Of all the lines in the entries below, give again exactly those starting at the line containing "(** X27: A paragraph" and ending at the line containing "a parenthesis after", both ends included, and no others.

(Dataset entries)
-- -- --
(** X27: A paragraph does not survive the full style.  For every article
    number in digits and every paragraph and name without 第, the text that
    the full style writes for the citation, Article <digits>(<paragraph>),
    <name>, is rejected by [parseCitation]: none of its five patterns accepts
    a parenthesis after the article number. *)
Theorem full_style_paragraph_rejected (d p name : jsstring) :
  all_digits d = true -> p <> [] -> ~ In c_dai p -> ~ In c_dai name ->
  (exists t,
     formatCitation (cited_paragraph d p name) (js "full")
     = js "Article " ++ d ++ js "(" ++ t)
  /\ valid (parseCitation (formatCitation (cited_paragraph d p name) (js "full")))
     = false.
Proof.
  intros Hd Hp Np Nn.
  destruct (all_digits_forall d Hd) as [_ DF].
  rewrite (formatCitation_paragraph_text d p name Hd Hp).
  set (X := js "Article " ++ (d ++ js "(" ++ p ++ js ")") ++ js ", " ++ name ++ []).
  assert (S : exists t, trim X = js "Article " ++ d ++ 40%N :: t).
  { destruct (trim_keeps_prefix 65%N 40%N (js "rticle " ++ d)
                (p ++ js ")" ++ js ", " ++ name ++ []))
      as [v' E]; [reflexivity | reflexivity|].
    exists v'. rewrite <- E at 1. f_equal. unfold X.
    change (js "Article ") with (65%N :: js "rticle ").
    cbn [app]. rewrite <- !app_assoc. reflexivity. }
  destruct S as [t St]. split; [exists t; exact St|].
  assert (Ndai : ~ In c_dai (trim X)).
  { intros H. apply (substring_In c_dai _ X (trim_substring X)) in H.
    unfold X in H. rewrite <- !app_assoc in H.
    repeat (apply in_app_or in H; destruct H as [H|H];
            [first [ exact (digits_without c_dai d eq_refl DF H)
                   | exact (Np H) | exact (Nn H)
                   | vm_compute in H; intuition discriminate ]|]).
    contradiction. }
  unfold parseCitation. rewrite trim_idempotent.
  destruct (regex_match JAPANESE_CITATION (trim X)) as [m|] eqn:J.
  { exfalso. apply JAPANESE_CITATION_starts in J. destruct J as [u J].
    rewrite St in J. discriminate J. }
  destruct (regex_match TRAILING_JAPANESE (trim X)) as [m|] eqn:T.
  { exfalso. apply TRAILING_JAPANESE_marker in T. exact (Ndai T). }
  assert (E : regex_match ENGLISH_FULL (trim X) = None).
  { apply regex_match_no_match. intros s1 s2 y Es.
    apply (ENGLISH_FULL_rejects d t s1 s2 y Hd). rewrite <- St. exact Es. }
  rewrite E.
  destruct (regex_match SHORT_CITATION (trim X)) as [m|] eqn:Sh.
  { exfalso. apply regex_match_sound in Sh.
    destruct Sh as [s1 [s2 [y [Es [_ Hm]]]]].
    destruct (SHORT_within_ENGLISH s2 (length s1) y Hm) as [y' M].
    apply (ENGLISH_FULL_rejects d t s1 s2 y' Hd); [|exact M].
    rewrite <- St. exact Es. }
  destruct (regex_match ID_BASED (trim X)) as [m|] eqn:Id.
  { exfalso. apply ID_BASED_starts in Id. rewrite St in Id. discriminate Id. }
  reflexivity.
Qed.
-- -- --
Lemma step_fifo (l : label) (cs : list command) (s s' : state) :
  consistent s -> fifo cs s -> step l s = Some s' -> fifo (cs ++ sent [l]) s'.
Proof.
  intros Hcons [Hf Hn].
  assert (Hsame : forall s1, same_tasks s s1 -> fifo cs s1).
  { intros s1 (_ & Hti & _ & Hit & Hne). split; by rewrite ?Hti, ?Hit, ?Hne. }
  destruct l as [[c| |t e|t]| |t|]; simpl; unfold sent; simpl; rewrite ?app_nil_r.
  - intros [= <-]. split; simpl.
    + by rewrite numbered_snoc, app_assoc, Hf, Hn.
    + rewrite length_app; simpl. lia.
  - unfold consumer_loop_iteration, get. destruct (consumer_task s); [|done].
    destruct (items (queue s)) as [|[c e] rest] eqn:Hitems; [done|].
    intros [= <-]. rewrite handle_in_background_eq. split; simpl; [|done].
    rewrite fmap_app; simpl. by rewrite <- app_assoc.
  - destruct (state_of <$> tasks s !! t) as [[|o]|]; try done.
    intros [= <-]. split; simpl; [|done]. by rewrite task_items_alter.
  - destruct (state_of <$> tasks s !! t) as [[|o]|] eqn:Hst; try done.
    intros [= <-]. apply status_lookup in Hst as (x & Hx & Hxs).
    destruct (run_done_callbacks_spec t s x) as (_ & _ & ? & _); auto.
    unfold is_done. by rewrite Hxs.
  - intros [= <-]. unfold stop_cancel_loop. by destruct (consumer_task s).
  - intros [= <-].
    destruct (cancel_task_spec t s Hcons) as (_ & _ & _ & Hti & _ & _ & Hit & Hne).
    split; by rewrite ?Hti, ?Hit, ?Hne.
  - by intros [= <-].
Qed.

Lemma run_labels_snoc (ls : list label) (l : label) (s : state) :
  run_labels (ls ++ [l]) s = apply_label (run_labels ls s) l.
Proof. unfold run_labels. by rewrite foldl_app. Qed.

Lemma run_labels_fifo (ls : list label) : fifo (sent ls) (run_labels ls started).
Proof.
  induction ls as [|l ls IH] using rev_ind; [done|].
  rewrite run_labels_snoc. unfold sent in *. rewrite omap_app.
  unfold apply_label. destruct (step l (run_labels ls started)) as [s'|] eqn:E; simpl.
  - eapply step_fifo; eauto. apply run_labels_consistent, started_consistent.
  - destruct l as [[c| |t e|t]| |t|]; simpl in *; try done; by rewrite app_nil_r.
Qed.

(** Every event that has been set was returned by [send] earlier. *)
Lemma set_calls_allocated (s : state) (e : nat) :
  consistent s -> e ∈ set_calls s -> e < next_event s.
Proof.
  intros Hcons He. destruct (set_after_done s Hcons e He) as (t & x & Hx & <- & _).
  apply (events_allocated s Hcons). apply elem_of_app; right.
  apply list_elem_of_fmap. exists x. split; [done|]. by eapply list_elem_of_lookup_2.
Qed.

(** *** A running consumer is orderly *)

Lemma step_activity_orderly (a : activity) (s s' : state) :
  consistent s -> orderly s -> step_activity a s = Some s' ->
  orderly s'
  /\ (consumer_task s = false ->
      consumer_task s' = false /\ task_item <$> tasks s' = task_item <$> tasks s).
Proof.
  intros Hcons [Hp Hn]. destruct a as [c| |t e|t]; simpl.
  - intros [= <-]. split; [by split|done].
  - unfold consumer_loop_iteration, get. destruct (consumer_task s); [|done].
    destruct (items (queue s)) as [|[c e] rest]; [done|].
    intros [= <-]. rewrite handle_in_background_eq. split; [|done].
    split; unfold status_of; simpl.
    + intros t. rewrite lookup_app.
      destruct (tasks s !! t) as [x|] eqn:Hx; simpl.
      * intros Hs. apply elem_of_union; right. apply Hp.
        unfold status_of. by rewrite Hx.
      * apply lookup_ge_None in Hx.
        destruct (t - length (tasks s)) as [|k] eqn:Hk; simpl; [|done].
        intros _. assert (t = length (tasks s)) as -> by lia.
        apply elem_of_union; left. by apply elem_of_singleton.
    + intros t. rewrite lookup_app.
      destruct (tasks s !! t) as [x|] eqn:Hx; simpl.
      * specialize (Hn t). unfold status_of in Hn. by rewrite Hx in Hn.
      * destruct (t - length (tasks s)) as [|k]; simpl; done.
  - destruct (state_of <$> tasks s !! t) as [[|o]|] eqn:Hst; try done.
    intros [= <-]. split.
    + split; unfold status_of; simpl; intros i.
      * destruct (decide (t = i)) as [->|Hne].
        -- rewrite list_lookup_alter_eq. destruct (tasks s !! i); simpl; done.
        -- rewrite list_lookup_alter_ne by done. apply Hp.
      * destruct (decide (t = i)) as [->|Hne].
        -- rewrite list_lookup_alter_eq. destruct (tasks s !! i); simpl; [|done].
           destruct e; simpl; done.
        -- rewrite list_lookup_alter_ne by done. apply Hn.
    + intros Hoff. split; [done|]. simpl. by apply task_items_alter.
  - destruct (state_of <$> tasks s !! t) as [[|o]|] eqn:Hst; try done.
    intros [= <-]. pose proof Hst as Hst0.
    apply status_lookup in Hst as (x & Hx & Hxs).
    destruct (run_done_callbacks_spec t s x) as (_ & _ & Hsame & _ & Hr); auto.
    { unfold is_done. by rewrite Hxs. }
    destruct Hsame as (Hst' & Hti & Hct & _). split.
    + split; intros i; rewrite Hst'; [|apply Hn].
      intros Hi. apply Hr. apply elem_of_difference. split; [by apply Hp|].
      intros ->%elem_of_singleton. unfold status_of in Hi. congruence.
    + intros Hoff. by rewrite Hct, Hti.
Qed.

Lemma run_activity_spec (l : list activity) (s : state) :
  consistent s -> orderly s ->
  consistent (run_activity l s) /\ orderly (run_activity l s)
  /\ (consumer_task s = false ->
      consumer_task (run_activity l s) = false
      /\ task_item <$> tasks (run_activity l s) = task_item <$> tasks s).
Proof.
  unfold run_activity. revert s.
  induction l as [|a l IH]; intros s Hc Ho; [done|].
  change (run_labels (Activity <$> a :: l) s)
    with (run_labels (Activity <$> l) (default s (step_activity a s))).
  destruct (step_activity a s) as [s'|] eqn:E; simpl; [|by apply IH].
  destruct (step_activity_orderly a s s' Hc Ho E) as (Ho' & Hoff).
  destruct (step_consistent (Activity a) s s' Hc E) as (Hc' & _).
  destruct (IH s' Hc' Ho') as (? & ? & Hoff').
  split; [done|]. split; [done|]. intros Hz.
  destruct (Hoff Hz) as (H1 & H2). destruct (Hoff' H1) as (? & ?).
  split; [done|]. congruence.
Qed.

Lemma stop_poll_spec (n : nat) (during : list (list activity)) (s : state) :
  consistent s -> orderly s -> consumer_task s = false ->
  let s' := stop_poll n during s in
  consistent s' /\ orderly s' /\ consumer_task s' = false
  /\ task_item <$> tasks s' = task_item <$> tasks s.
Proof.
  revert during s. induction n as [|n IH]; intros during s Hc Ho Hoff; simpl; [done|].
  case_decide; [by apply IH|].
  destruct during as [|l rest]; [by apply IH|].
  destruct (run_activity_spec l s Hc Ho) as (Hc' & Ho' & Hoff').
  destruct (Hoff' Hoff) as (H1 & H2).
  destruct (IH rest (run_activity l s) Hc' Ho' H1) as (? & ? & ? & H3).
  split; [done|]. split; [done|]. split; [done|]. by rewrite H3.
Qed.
-- -- --
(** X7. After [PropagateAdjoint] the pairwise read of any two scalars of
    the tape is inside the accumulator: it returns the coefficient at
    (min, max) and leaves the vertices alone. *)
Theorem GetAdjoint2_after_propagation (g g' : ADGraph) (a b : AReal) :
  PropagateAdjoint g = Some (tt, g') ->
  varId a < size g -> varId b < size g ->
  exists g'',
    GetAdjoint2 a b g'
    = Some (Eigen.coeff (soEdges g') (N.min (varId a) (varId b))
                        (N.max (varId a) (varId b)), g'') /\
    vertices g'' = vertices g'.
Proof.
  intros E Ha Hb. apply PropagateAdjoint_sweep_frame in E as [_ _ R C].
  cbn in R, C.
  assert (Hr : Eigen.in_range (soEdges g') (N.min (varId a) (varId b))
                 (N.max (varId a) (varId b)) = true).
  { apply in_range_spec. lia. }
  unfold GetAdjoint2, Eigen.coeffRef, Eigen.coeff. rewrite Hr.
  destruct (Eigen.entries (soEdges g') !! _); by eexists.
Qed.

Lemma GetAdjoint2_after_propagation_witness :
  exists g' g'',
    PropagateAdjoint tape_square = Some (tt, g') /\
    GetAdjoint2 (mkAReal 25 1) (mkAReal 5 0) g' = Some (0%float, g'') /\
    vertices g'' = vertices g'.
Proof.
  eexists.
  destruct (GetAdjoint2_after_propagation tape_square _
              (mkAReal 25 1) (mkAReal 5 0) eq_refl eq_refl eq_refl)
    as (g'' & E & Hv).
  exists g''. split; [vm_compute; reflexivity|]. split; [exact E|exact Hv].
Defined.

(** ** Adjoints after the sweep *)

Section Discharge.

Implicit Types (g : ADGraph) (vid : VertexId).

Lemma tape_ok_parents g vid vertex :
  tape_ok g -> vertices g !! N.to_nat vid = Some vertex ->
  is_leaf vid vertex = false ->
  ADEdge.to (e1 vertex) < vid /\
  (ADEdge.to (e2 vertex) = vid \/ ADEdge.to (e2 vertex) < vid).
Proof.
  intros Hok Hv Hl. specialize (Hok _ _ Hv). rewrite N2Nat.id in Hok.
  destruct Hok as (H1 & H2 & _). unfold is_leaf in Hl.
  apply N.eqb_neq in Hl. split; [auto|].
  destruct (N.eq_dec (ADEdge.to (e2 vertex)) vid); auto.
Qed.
-- -- --
### WRITTEN RESPONSE:
(** X27: A paragraph does not survive the full style.  For every article
    number in digits and every paragraph and name without 第, the text that
    the full style writes for the citation, Article <digits>(<paragraph>),
    <name>, is rejected by [parseCitation]: none of its five patterns accepts
    a parenthesis after the article number. *)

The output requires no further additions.